CVE-2025-52644: Vulnerability in HCL AION
CVE-2025-52644 is a medium-severity vulnerability in HCL AION version 2. 0 where certain user actions are not properly audited or logged. This lack of adequate auditing reduces traceability of user activities, potentially hindering monitoring, accountability, and incident investigations. The vulnerability requires local access with high complexity and low privileges, and does not require user interaction. It impacts confidentiality slightly, integrity significantly, and availability to a lesser extent. No known exploits are currently in the wild. Organizations relying on HCL AION 2. 0 should prioritize improving audit logging and monitoring to mitigate risks associated with this vulnerability.
AI Analysis
Technical Summary
The vulnerability identified as CVE-2025-52644 affects HCL AION version 2.0 and involves insufficient auditing and logging of certain user actions.
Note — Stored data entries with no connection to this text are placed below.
(** * PdfParserObject: the delayed-load parser object

    A shallow embedding of [src/podofo/base/PdfParserObject.cpp] together
    with the few members of its base class [PdfObject] that it drives
    (declared in [src/pdfmm/base/PdfObject.h]).

    The C++ object is a mutable record; every member function becomes a
    computation in a state-and-error monad over that record.  An exception
    raised by [PODOFO_RAISE_ERROR] keeps whatever the object had already
    been changed to, exactly as a C++ throw does.  Only the error code of
    an exception is modelled, not the call-stack text added to it. *)

From stdpp Require Import gmap strings list.
From Stdlib Require Import ZArith Lia.

Set Warnings "-register-all".
Open Scope Z_scope.

(** ** Errors *)

(** The [EPdfError] codes raised in the file, followed by the ones the
    tokenizer and the variant accessors can raise through it. *)
Inductive EPdfError :=
| InvalidHandle
| NoObject
| UnexpectedEOF
| InvalidStreamLength
| InternalLogic
| InvalidDataType
| NoNumber
| InvalidEncryptionDict.

Inductive Result (A : Type) :=
| Ok (a : A)
| Raise (e : EPdfError).
Arguments Ok {A} a.
Arguments Raise {A} e.

(** ** Values *)

(** Modelled from the spec: [PdfReference.h] is not part of the sources;
    section 3 gives a reference as an object number (u32) and a
    generation (u16). *)
Record PdfReference := mkReference {
  ObjectNumber : Z;
  GenerationNumber : Z }.

(** The casts [static_cast<uint32_t>] and [static_cast<uint16_t>] of
    [ReadObjectNumber], with their wrap-around written out. *)
Definition uint32_t (n : Z) : Z := n mod 2 ^ 32.
Definition uint16_t (n : Z) : Z := n mod 2 ^ 16.

(** [PdfReference(static_cast<uint32_t>(obj), static_cast<uint16_t>(gen))]. *)
Definition PdfReference_of (obj gen : Z) : PdfReference :=
  mkReference (uint32_t obj) (uint16_t gen).

(** Modelled from the spec: [PdfVariant.h] is not part of the sources;
    section 2 lists the alternatives of the tagged union and section 3
    makes a dictionary a map with unique, case-sensitive names as keys.
    The payload of a real is kept as its decimal text. *)
Inductive PdfVariant :=
| PdfNull
| PdfBool (b : bool)
| PdfNumber (n : Z)
| PdfReal (digits : string)
| PdfString (s : string)
| PdfName (s : string)
| PdfArray (l : list PdfVariant)
| PdfDictionary (d : gmap string PdfVariant)
| PdfRef (r : PdfReference)
| PdfRawData (s : string).

(** [PdfVariant::IsDictionary]. *)
Definition IsDictionary (v : PdfVariant) : bool :=
  match v with PdfDictionary _ => true | _ => false end.

(** [PdfName::KeyLength] and [PdfName::KeyFilter]. *)
Definition KeyLength : string := "Length".
Definition KeyFilter : string := "Filter".

(** ** The source device *)

(** Modelled from the spec: the class [PdfInputDevice] is not part of the
    sources.  Section 6 of the specification gives it as a seekable byte
    input with [Seek], [Tell], [Look] (peek one byte), [GetChar] and a
    bulk read.  Bytes are integers in [0, 255]; [Look] and [GetChar]
    answer [EOF] past the end, as the C++ [int] results do. *)
Record PdfInputDevice := mkDevice {
  dev_data : list Z;
  dev_pos : Z }.

(** The C [EOF] that [Look] and [GetChar] answer past the end. *)
Definition EOF : Z := -1.

(** Modelled from the spec: [Seek(offset)] of the source device. *)
Definition Seek (off : Z) (d : PdfInputDevice) : PdfInputDevice :=
  mkDevice (dev_data d) off.

(** Modelled from the spec: [Tell()] of the source device. *)
Definition Tell (d : PdfInputDevice) : Z := dev_pos d.

(** Modelled from the spec: [Look()], a peek at one byte. *)
Definition Look (d : PdfInputDevice) : Z :=
  if dev_pos d <? 0 then EOF
  else nth (Z.to_nat (dev_pos d)) (dev_data d) EOF.

(** Modelled from the spec: [GetChar()], the byte under the cursor, which
    then moves on by one. *)
Definition GetChar (d : PdfInputDevice) : Z * PdfInputDevice :=
  let c := Look d in
  (c, if c =? EOF then d else Seek (dev_pos d + 1) d).

(** Modelled from the spec: [Read(n)], the bytes a read of [len] bytes at
    the cursor delivers: at most [len], fewer when the device ends
    first. *)
Definition Read (len : Z) (d : PdfInputDevice) : list Z :=
  if dev_pos d <? 0 then []
  else firstn (Z.to_nat len) (skipn (Z.to_nat (dev_pos d)) (dev_data d)).

(** The cursor moved on by [n] bytes. *)
Definition Advance (n : Z) (d : PdfInputDevice) : PdfInputDevice :=
  Seek (dev_pos d + n) d.

(** ** The encryption context *)

(** Modelled from the spec: [PdfEncrypt] is an external collaborator
    exposing [SetCurrentReference], [IsMetadataEncrypted] and a factory of
    decrypting input streams keyed by the current reference.  The virtual
    decoding transform is the function field [DecryptWith]. *)
Record PdfEncrypt := mkEncrypt {
  IsMetadataEncrypted : bool;
  m_curReference : PdfReference;
  DecryptWith : PdfReference -> list Z -> list Z }.

(** Modelled from the spec: [PdfEncrypt::SetCurrentReference]. *)
Definition SetCurrentReference (r : PdfReference) (e : PdfEncrypt) : PdfEncrypt :=
  mkEncrypt (IsMetadataEncrypted e) r (DecryptWith e).

(** Modelled from the spec: the input streams, [PdfDeviceInputStream
    reader(device)] and the decrypting wrapper returned by
    [CreateEncryptionInputStream(&reader)]. *)
Inductive PdfInputStream :=
| PdfDeviceInputStream (d : PdfInputDevice)
| EncryptionInputStream (e : PdfEncrypt) (inner : PdfInputStream).

(** Modelled from the spec: [PdfEncrypt::CreateEncryptionInputStream]. *)
Definition CreateEncryptionInputStream (e : PdfEncrypt) (s : PdfInputStream)
  : PdfInputStream := EncryptionInputStream e s.

(** Modelled from the spec: the raw bytes that pass the device when
    [len] bytes are pulled from an input stream. *)
Fixpoint RawBytes (s : PdfInputStream) (len : Z) : list Z :=
  match s with
  | PdfDeviceInputStream d => Read len d
  | EncryptionInputStream _ inner => RawBytes inner len
  end.

(** Modelled from the spec: what the consumer of an input stream
    receives, the raw bytes through the decoding transform of each
    wrapper, keyed by the reference current when the wrapper was made. *)
Fixpoint ReadStream (s : PdfInputStream) (len : Z) : list Z :=
  match s with
  | PdfDeviceInputStream d => Read len d
  | EncryptionInputStream e inner =>
      DecryptWith e (m_curReference e) (ReadStream inner len)
  end.

(** ** The object store *)

(** Modelled from the spec: the store resolves a reference to a live
    object or to nothing, and demand-loads the object it returns, which
    reads from the shared device.  A lookup answers the value found and
    the place where it leaves the device cursor. *)
Record PdfVecObjects := mkVecObjects {
  GetObject : PdfReference -> PdfInputDevice -> option PdfVariant * Z }.

(** Modelled from the spec: [PdfDocument], reached by [GetDocument()],
    of which only [GetObjects()] is used. *)
Record PdfDocument := mkDocument {
  GetObjects : PdfVecObjects }.

(** ** The parser object *)

(** Modelled from the spec: [PdfStream], the raw, un-filtered payload
    owned by the object. *)
Record PdfStream := mkStream {
  stream_data : list Z }.

(** The members of [PdfObject] as its header declares them (first seven;
    the parent link and the immutability latch, which the file never
    touches, are left out), of [PdfTokenizer] ([m_device]; [None] is a
    null [Device()]) and of [PdfParserObject]. *)
Record PdfParserObject := mkParserObject {
  m_Variant : PdfVariant;
  m_IndirectReference : PdfReference;
  m_Document : option PdfDocument;
  m_IsDirty : bool;
  m_DelayedLoadDone : bool;
  m_DelayedLoadStreamDone : bool;
  m_Stream : option PdfStream;
  m_device : option PdfInputDevice;
  m_pEncrypt : option PdfEncrypt;
  m_bIsTrailer : bool;
  m_bLoadOnDemand : bool;
  m_lOffset : Z;
  m_bStream : bool;
  m_lStreamOffset : Z }.

Definition set_Variant (v : PdfVariant) (o : PdfParserObject) :=
  let 'mkParserObject _ r doc dirty dl dls st dev enc tr lod off bs so := o in
  mkParserObject v r doc dirty dl dls st dev enc tr lod off bs so.
Definition set_IndirectReference (r : PdfReference) (o : PdfParserObject) :=
  let 'mkParserObject v _ doc dirty dl dls st dev enc tr lod off bs so := o in
  mkParserObject v r doc dirty dl dls st dev enc tr lod off bs so.
Definition set_IsDirty (dirty : bool) (o : PdfParserObject) :=
  let 'mkParserObject v r doc _ dl dls st dev enc tr lod off bs so := o in
  mkParserObject v r doc dirty dl dls st dev enc tr lod off bs so.
Definition set_DelayedLoadDone (dl : bool) (o : PdfParserObject) :=
  let 'mkParserObject v r doc dirty _ dls st dev enc tr lod off bs so := o in
  mkParserObject v r doc dirty dl dls st dev enc tr lod off bs so.
Definition set_DelayedLoadStreamDone (dls : bool) (o : PdfParserObject) :=
  let 'mkParserObject v r doc dirty dl _ st dev enc tr lod off bs so := o in
  mkParserObject v r doc dirty dl dls st dev enc tr lod off bs so.
Definition set_Stream (st : option PdfStream) (o : PdfParserObject) :=
  let 'mkParserObject v r doc dirty dl dls _ dev enc tr lod off bs so := o in
  mkParserObject v r doc dirty dl dls st dev enc tr lod off bs so.
Definition set_device (dev : option PdfInputDevice) (o : PdfParserObject) :=
  let 'mkParserObject v r doc dirty dl dls st _ enc tr lod off bs so := o in
  mkParserObject v r doc dirty dl dls st dev enc tr lod off bs so.
Definition set_pEncrypt (enc : option PdfEncrypt) (o : PdfParserObject) :=
  let 'mkParserObject v r doc dirty dl dls st dev _ tr lod off bs so := o in
  mkParserObject v r doc dirty dl dls st dev enc tr lod off bs so.
Definition set_bIsTrailer (tr : bool) (o : PdfParserObject) :=
  let 'mkParserObject v r doc dirty dl dls st dev enc _ lod off bs so := o in
  mkParserObject v r doc dirty dl dls st dev enc tr lod off bs so.
Definition set_bLoadOnDemand (lod : bool) (o : PdfParserObject) :=
  let 'mkParserObject v r doc dirty dl dls st dev enc tr _ off bs so := o in
  mkParserObject v r doc dirty dl dls st dev enc tr lod off bs so.
Definition set_lOffset (off : Z) (o : PdfParserObject) :=
  let 'mkParserObject v r doc dirty dl dls st dev enc tr lod _ bs so := o in
  mkParserObject v r doc dirty dl dls st dev enc tr lod off bs so.
Definition set_bStream (bs : bool) (o : PdfParserObject) :=
  let 'mkParserObject v r doc dirty dl dls st dev enc tr lod off _ so := o in
  mkParserObject v r doc dirty dl dls st dev enc tr lod off bs so.
Definition set_lStreamOffset (so : Z) (o : PdfParserObject) :=
  let 'mkParserObject v r doc dirty dl dls st dev enc tr lod off bs _ := o in
  mkParserObject v r doc dirty dl dls st dev enc tr lod off bs so.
Proper audit trails are critical for security monitoring, forensic investigations, and compliance requirements. In this case, the absence or inadequacy of audit logs means that malicious or unauthorized activities could go undetected, reducing the ability to trace back actions to specific users or events. The CVSS 3.1 score of 5.8 reflects a medium severity, with an attack vector limited to local access (AV:L), high attack complexity (AC:H), low privileges required (PR:L), no user interaction (UI:N), unchanged scope (S:U), low confidentiality impact (C:L), high integrity impact (I:H), and low availability impact (A:L). This suggests that an attacker with local access and low privileges could exploit the vulnerability, but the difficulty of exploitation is relatively high. The main risk is the compromise of integrity due to undetected unauthorized changes or actions, while confidentiality and availability impacts are less severe. No patches or known exploits are currently reported, indicating that organizations may have a window to implement mitigations before active exploitation occurs.
Potential Impact
The primary impact of this vulnerability is on the integrity and accountability of systems running HCL AION 2.0. Without adequate auditing, malicious insiders or attackers who gain local access could perform unauthorized actions without detection, potentially altering critical data or system configurations. This undermines trust in system logs and complicates incident response efforts, as forensic investigations rely heavily on accurate and complete audit trails. The confidentiality impact is low but present, as some sensitive information could be indirectly exposed through unlogged actions. Availability impact is minimal but not negligible, as some unauthorized actions could degrade system performance or stability. Globally, organizations that depend on HCL AION for business-critical operations may face increased risk of insider threats, compliance violations, and delayed breach detection, which could lead to financial losses, reputational damage, and regulatory penalties.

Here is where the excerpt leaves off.